-- The data --
(* ===== verification/LocalExample.v ===== *)
(** * LocalExample: a concrete local storage

    Instances of the collaborators of the local storage (JSON values, clock and data
    log) and a client session, on which the theorems about it are evaluated. *)

From S2P Require Import Prelude NtTypes Handles Monads LocalTypes LocalStorage LocalShape.
From S2P Require Import LocalInv LocalSafety.
Local Open Scope Z_scope.

Module Example.
Inductive js := JsNull | JsBool (b : bool) | JsNumber (z : Z).

#[global] Instance js_eq_dec : EqDecision js.
Proof. solve_decision. Defined.

(** The text lists the keys. *)
#[global] Instance js_Json : Json js := {
  jnull := JsNull;
  jbool := JsBool;
  j_is_null v := match v with JsNull => true | _ => false end;
  j_get_bool v := match v with JsBool b => Some b | _ => None end;
  j_eqb v w := bool_decide (v = w);
  jdump m := "{" +:+ String.concat "," (map fst (map_to_list m)) +:+ "}";
}.

#[global] Instance js_JsonLaws : JsonLaws js.
Proof. by split. Qed.

(** A clock that ticks, and log entries numbered from 1 *)
#[global] Instance ticking : Env := {
  env_Now n := 1000 + Z.of_nat n;
  env_DataLogStart n := 1 + Z.of_nat n;
  env_cast_ub _ := 0;
}.

Definition init : LSImpl js := LSImpl_init 1.
Definition run {A} (m : M (LSImpl js) A) : option A := fst <$> m init.

Definition dbl (bits time : Z) : Value := MkValue (VDouble bits) time 0.
Definition topic_h (i : Z) : Z := Handle 1 i kTopic.
Definition pub_h (i : Z) : Z := Handle 1 i kPublisher.
Definition sub_h (i : Z) : Z := Handle 1 i kSubscriber.
Definition entry_h (i : Z) : Z := Handle 1 i kEntry.

(** A client of every kind of object *)
Definition session : list (api js) :=
  [CGetTopic "/a"; CPublish (topic_h 0) NT_DOUBLE "double" JsonNull kDefaultPubSubOptions;
   CSubscribe (topic_h 0) NT_DOUBLE "double" kDefaultPubSubOptions;
   CGetEntryByName "/b"; CSetEntryValue (entry_h 0) (dbl 5 7);
   CSubscribeMultiple ["/"] kDefaultPubSubOptions; CAddListener 99 (topic_h 0) 0xff;
   CStartNetwork; CNetworkAnnounce "/c" "int" ∅ 0; CSetEntryValue (pub_h 0) (dbl 3 4);
   CReadQueueValue (sub_h 0); CUnsubscribe (sub_h 0); CRemoveListener 99 0;
   CReleaseEntry (entry_h 0); CUnpublish (pub_h 0); CClearNetwork].

(** A topic with a publisher and a subscriber that keeps the last three values, and
    an entry for another topic, on the network *)
Definition history : PubSubOptions :=
  MkOptions 3 kDefaultPeriodic 0 true false true false false false false.
Definition demo : list (api js) :=
  [CGetTopic "/a"; CPublish (topic_h 0) NT_DOUBLE "double" JsonNull kDefaultPubSubOptions;
   CSubscribe (topic_h 0) NT_DOUBLE "double" history; CGetEntryByName "/b";
   CSubscribeMultiple ["/"] kDefaultPubSubOptions; CStartNetwork].

(** The state a client reaches. *)
Definition state (cs : list (api js)) : LSImpl js :=
  match calls cs init with Some (_, s) => s | None => init end.

Lemma state_calls cs : all_permitted cs init = true -> calls cs init = Some (tt, state cs).
Proof.
  intros Hp. pose proof (calls_safe cs init (Good_init 1 ltac:(lia)) Hp) as Hs.
  unfold safe, wp in Hs. unfold state. by destruct (calls cs init) as [[[] s]|].
Qed.

Lemma state_Inv cs : all_permitted cs init = true -> Inv (state cs).
Proof.
  intros Hp. pose proof (calls_safe cs init (Good_init 1 ltac:(lia)) Hp) as Hs.
  unfold safe, wp in Hs. by rewrite (state_calls cs Hp) in Hs.
Qed.

(** Evaluate a premise. *)
Ltac by_eval := vm_compute; reflexivity.
End Example.

(** Setting the default of a topic that has no value, through an active publisher of
    the value's type, succeeds: the topic then has the value with time 0, so that any
    other value replaces it. *)
Theorem default_sets_value s (h : Z) (v : Value) (p : nat) (pd : PublisherData) (t : TopicData J) :
  Inv s -> hm_Get kPublisher h (m_publishers s) = Some p ->
  hm_at (m_publishers s) p = Some pd -> hm_at (m_topics s) (p_topic pd) = Some t ->
  p_active pd = true -> value_valid v = true -> t_type t = value_type v ->
  value_valid (t_lastValue t) = false ->
  exists s' t', SetDefaultEntryValue h v s = Some (true, s') /\
    hm_at (m_topics s') (p_topic pd) = Some t' /\
    t_lastValue t' = SetServerTime 0 (SetTime 0 v) /\ (forall w, newer t' w = true).
Proof.
  intros HI Hg Hp Ht Hact Hv Hty Hno. pose proof HI as (HS & _ & _).
  set (w := SetServerTime 0 (SetTime 0 v)). set (i := p_topic pd) in *.
  pose proof (GetTopic_handle_pub s h p pd Hg Hp) as Eh. fold i in Eh.
  unfold SetDefaultEntryValue. rewrite Hv. cbn [negb].
  rewrite (bind_run _ _ s (Some i) s) by done. rewrite (bind_run _ _ s t s) by (by apply topic_run).
  assert (Eu : type_is (t_type t) NT_UNASSIGNED = false).
  { apply bool_decide_eq_false_2. rewrite Hty. by apply value_valid_type. }
  assert (Et : type_is (t_type t) (value_type v) = true) by (by apply bool_decide_eq_true_2).
  rewrite Hno, Eu, Et. cbn [negb andb orb]. unfold GetOrPublish.
  rewrite (bind_run _ _ s (Some p) s) by (by rewrite (bind_run _ _ s s s), Hg by done).
  rewrite (bind_run _ _ s t s) by (by apply topic_run). rewrite Eu. cbn [when].
  rewrite (bind_run _ _ s tt s) by done. rewrite (bind_run _ _ s t s) by (by apply topic_run).
  rewrite Et. rewrite (bind_run _ _ s (Some v) s) by done. cbn beta iota zeta. fold w.
  set (t1 := t <| t_lastValue := w |>). set (s1 := s <| m_topics ::= hm_set i t1 |>).
  rewrite (bind_run _ _ s tt s1) by (unfold set_topic; by rewrite (bind_run _ _ s t s) by (by apply topic_run)).
  assert (Ht1 : hm_at (m_topics s1) i = Some t1).
  { unfold s1, fupd. cbn. by rewrite hm_at_set, decide_True by done. }
  assert (Es1 : shape s1 = shape s).
  { unfold s1, shape, fupd. cbn. by rewrite (hm_map_set_same _ _ _ t). }
  assert (Hwp : wp (PublishLocalValue_rec 2 p w true) (fun b s' => b = true /\ published p pd t1 true w s1 s') s1).
  { apply run_PublishLocalValue; try done. by rewrite Es1. }
  apply wp_run in Hwp as (b & s2 & Hr & -> & [_ (t2 & Ht2 & El & _) _ _ _]).
  exists s2, t2. unfold PublishLocalValue. rewrite (bind_run _ _ s1 true s2) by done.
  assert (El2 : t_lastValue t2 = w) by (rewrite El; by destruct (newer t1 w)).
  split_and!; [done..|]. intros x. unfold newer. rewrite El2. by rewrite orb_true_r.
Qed.
End Props.

(** ** The theorems on concrete clients *)

Import Example.

Lemma local_storage_safe_witness :
  all_permitted session init = true /\ exists s, calls session init = Some (tt, s) /\ Inv s.
Proof.
  split; [by_eval|]. apply (local_storage_safe 1 session); [lia|by_eval].
Defined.

Lemma demo_reachable : reachable (state demo).
Proof. exists 1, demo. split_and!; [lia|by_eval|apply state_calls; by_eval]. Qed.

Lemma publisher_activity_witness :
  exists p t, hm_at (m_publishers (state demo)) 0 = Some p /\
    hm_at (m_topics (state demo)) (p_topic p) = Some t /\ t_type t <> NT_UNASSIGNED.
Proof.
  destruct (publisher_activity (state demo) demo_reachable) as [Hp _].
  eassert (Hk : hm_at (m_publishers (state demo)) 0 = Some _) by by_eval.
  destruct (Hp _ _ Hk) as (t & Ht & _ & Hty & _).
  exact (ex_intro _ _ (ex_intro _ t (conj Hk (conj Ht Hty)))).
Defined.

Lemma multi_subscribers_exact_witness :
  exists t, hm_at (m_topics (state demo)) 0 = Some t /\ t_multiSubscribers t = [0%nat] /\
    NoDup (t_multiSubscribers t).
Proof.
  eexists. split; [by_eval|]. split; [by_eval|].
  apply (multi_subscribers_exact (state demo) 0); [apply demo_reachable|by_eval].
Defined.

Lemma publish_delivers_witness :
  exists s', SetEntryValue (pub_h 0) (dbl 3 4) (state demo) = Some (true, s') /\
    net_out s' = net_out (state demo) ++ [NetSetValue (pub_h 0) (dbl 3 4)].
Proof.
  eassert (Hd : _) by (eapply (publish_delivers (state demo) (pub_h 0) (dbl 3 4) 0);
    [apply state_Inv; by_eval|by_eval..]).
  destruct Hd as (s' & Hr & _ & _ & _ & Hn). exists s'. split; [exact Hr|]. rewrite Hn. by_eval.
Defined.

(** A queue of three values keeps the last three of four. *)
Lemma publish_then_read_witness :
  let vs := [dbl 1 1; dbl 2 2; dbl 3 3; dbl 4 4] in
  exists s1 s2, set_all (pub_h 0) vs (state demo) = Some (tt, s1) /\
    ReadQueueValue (sub_h 0) s1 = Some ([dbl 2 2; dbl 3 3; dbl 4 4], s2).
Proof.
  intros vs.
  eassert (Hd : _) by (eapply (publish_then_read (state demo) (pub_h 0) (sub_h 0) vs 0 0);
    [apply state_Inv; by_eval|by_eval|by_eval|by_eval|by_eval
    |repeat constructor|repeat constructor; vm_compute; discriminate
    |by_eval|by_eval|repeat split; vm_compute; discriminate]).
  destruct Hd as (s1 & s2 & Hs & Hr & _). exists s1, s2. exact (conj Hs Hr).
Defined.

(** A string for a double is rejected, an integer is converted. *)
Lemma set_mismatch_rejected_witness :
  SetEntryValue (pub_h 0) (MkValue (VString "x") 4 0) (state demo) = Some (false, state demo).
Proof.
  eassert (Hd : _) by (eapply (set_mismatch_rejected (state demo) (pub_h 0) (topic_h 0)
    (MkValue (VString "x") 4 0) 0); [by_eval|by_eval|by_eval|by_eval|vm_compute; discriminate]).
  apply (proj1 Hd); [vm_compute; discriminate|by_eval].
Defined.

-- Task item --
Only the lines above starting at the one containing "t_lastValue t' = SetServerTime" and ending at the one containing "unfold SetDefaultEntryValue. rewrite", both included, are to be returned, exactly as they read.

-- Answer for the task --
    t_lastValue t' = SetServerTime 0 (SetTime 0 v) /\ (forall w, newer t' w = true).
Proof.
  intros HI Hg Hp Ht Hact Hv Hty Hno. pose proof HI as (HS & _ & _).
  set (w := SetServerTime 0 (SetTime 0 v)). set (i := p_topic pd) in *.
  pose proof (GetTopic_handle_pub s h p pd Hg Hp) as Eh. fold i in Eh.
  unfold SetDefaultEntryValue. rewrite Hv. cbn [negb].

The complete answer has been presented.